> **Data to process**
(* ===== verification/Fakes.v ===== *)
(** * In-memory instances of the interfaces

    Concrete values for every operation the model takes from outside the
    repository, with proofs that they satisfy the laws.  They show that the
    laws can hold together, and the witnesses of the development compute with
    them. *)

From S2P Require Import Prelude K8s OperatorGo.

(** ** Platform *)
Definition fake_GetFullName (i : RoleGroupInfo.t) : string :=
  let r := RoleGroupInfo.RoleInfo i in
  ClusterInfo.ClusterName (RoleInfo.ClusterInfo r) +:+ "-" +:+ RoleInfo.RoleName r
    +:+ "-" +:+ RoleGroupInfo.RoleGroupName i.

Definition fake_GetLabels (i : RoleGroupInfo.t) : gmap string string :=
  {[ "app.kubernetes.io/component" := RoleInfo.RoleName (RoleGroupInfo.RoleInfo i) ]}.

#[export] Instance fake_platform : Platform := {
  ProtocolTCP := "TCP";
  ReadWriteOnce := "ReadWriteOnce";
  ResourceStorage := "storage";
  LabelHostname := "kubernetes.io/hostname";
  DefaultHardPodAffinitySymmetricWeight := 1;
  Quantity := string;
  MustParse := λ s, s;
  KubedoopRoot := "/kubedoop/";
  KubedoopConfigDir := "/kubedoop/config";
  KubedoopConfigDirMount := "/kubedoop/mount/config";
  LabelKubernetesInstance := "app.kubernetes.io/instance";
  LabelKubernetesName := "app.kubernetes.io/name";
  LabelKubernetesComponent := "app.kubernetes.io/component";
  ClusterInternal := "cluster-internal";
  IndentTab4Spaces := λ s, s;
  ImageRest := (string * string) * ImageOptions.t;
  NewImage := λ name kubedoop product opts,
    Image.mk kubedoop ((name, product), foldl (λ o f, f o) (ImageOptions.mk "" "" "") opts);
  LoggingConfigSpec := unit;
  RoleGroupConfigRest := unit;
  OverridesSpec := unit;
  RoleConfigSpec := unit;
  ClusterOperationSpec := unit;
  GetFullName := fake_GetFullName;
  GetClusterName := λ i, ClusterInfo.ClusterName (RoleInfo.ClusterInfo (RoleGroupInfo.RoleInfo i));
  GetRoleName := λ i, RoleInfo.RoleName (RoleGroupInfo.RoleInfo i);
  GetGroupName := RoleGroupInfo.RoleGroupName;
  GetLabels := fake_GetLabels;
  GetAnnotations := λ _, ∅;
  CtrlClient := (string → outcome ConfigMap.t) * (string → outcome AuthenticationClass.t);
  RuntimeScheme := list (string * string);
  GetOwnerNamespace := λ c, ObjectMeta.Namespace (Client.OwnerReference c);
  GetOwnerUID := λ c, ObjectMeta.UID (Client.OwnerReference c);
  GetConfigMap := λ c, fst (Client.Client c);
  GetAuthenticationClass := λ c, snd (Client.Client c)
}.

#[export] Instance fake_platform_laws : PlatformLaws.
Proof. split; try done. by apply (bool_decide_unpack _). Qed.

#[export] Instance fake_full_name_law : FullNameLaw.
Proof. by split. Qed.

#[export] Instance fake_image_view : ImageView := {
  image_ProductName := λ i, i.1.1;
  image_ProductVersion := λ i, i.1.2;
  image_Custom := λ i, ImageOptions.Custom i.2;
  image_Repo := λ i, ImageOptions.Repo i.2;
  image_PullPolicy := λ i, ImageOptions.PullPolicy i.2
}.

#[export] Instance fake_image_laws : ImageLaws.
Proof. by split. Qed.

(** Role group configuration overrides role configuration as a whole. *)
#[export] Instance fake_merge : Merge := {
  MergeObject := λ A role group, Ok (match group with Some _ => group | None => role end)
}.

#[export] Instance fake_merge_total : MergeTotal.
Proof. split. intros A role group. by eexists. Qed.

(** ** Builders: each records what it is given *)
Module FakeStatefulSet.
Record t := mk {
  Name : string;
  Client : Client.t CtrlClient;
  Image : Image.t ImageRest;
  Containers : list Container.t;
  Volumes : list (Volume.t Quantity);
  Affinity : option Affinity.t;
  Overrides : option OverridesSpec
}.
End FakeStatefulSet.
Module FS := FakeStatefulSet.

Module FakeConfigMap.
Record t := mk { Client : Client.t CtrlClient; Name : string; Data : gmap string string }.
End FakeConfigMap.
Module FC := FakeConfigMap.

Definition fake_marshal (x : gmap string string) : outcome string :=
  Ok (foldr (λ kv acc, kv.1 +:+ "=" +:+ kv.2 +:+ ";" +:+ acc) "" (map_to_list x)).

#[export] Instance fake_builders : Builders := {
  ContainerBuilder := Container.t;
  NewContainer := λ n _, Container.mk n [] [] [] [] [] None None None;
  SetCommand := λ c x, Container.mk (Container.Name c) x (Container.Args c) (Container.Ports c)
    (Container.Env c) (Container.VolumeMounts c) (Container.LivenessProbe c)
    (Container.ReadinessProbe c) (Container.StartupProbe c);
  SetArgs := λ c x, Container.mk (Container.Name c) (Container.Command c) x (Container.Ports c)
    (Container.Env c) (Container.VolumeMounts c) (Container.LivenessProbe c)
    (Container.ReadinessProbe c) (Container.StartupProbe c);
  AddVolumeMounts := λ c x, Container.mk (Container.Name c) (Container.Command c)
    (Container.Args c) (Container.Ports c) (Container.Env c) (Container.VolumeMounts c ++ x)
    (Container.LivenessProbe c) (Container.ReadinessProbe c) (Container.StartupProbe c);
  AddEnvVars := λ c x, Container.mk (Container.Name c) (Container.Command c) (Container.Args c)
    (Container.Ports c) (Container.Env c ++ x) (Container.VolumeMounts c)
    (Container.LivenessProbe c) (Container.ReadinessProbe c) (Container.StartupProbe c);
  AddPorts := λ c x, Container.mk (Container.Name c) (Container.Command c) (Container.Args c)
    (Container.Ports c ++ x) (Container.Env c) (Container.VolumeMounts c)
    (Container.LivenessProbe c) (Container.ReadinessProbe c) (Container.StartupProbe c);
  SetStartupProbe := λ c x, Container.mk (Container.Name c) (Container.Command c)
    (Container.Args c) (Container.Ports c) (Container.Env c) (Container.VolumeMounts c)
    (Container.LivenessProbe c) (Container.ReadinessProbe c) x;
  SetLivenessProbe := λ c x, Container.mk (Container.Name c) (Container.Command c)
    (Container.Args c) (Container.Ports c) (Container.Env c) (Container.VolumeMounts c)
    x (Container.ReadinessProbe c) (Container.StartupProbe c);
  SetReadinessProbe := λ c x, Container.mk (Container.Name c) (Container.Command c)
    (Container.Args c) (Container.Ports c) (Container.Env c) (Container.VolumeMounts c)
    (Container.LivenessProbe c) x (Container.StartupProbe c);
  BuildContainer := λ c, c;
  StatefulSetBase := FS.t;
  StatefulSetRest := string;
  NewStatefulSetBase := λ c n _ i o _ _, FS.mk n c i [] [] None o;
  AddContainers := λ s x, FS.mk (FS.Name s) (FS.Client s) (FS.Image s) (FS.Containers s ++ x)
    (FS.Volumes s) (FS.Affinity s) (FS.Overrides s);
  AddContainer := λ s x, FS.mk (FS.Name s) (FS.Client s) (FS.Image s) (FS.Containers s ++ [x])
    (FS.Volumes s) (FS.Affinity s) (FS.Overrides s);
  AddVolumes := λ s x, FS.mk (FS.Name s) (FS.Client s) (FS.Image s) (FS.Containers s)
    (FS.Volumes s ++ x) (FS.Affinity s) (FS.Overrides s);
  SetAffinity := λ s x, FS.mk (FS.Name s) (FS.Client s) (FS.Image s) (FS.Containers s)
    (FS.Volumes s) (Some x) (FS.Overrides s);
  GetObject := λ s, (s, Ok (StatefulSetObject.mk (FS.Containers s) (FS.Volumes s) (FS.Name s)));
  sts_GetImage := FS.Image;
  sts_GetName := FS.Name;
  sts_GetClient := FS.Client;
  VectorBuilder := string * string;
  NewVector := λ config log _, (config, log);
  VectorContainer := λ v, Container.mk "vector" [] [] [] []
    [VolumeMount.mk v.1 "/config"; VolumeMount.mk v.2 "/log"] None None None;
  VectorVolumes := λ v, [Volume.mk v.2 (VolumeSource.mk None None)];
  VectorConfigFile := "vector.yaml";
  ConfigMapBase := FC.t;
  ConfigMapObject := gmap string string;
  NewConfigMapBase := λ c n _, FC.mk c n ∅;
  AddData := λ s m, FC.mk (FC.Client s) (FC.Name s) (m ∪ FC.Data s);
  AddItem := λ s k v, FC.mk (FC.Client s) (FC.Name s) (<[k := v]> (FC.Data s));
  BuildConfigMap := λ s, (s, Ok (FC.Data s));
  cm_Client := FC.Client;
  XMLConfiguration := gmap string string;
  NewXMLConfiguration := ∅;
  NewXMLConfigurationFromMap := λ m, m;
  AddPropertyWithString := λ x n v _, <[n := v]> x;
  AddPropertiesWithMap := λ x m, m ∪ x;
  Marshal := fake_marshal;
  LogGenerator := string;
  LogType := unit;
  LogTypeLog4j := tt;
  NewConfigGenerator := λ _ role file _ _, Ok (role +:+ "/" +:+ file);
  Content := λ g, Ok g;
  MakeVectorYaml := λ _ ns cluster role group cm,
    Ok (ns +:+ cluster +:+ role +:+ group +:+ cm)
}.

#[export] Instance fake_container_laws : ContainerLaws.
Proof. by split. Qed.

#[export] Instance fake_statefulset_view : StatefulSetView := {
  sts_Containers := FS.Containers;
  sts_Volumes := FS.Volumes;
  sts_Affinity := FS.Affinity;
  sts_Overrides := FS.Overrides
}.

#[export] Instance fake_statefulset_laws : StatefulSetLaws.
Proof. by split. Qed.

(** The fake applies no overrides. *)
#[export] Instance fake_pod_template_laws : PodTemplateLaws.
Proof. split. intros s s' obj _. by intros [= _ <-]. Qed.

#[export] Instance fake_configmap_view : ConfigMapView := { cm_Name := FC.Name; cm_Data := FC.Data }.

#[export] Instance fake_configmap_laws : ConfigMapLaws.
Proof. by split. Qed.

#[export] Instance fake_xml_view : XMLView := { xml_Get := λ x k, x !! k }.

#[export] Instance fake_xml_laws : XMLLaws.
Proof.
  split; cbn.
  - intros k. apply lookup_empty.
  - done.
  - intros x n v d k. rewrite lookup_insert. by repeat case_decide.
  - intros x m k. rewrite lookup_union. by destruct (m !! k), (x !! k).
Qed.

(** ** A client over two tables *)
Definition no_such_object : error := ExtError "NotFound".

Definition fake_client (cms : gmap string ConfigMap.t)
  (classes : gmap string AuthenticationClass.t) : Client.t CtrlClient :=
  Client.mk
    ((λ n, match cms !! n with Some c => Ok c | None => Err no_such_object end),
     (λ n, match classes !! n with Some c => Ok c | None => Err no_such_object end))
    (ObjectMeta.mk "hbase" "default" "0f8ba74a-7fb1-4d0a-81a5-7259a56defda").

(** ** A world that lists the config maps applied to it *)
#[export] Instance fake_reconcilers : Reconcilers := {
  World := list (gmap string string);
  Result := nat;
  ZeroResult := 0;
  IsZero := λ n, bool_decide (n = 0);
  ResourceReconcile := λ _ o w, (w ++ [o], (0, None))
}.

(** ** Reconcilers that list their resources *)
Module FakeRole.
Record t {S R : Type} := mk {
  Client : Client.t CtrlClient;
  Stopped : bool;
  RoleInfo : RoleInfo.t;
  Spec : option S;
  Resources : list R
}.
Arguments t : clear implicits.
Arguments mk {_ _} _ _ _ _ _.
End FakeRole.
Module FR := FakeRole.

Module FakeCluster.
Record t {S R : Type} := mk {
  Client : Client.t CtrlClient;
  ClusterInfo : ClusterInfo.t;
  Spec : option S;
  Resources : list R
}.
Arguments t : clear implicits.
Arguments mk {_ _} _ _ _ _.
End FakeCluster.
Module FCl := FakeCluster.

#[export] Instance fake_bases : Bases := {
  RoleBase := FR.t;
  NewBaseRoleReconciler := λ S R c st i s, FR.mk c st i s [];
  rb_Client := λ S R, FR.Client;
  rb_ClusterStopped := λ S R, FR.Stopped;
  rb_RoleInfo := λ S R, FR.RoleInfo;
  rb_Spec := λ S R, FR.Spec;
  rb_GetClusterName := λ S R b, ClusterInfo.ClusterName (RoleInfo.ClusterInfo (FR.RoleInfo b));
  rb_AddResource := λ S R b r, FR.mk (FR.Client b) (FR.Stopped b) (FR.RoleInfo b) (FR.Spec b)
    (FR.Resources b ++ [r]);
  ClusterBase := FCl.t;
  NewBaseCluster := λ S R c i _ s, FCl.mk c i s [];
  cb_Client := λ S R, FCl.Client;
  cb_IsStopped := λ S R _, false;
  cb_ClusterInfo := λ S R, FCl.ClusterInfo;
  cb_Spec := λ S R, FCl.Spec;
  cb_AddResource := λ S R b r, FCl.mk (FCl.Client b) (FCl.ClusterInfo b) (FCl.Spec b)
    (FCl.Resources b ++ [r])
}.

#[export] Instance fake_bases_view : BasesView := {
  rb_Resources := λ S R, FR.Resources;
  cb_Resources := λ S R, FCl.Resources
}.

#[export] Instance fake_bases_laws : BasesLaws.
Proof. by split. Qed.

> **Required work**
Using the entries above, extract exactly the span from the line with "IndentTab4Spaces := λ s, s;" to the line with "GetOwnerNamespace := λ", both lines included; leave out everything else.

> **Task output**
  IndentTab4Spaces := λ s, s;
  ImageRest := (string * string) * ImageOptions.t;
  NewImage := λ name kubedoop product opts,
    Image.mk kubedoop ((name, product), foldl (λ o f, f o) (ImageOptions.mk "" "" "") opts);
  LoggingConfigSpec := unit;
  RoleGroupConfigRest := unit;
  OverridesSpec := unit;
  RoleConfigSpec := unit;
  ClusterOperationSpec := unit;
  GetFullName := fake_GetFullName;
  GetClusterName := λ i, ClusterInfo.ClusterName (RoleInfo.ClusterInfo (RoleGroupInfo.RoleInfo i));
  GetRoleName := λ i, RoleInfo.RoleName (RoleGroupInfo.RoleInfo i);
  GetGroupName := RoleGroupInfo.RoleGroupName;
  GetLabels := fake_GetLabels;
  GetAnnotations := λ _, ∅;
  CtrlClient := (string → outcome ConfigMap.t) * (string → outcome AuthenticationClass.t);
  RuntimeScheme := list (string * string);
  GetOwnerNamespace := λ c, ObjectMeta.Namespace (Client.OwnerReference c);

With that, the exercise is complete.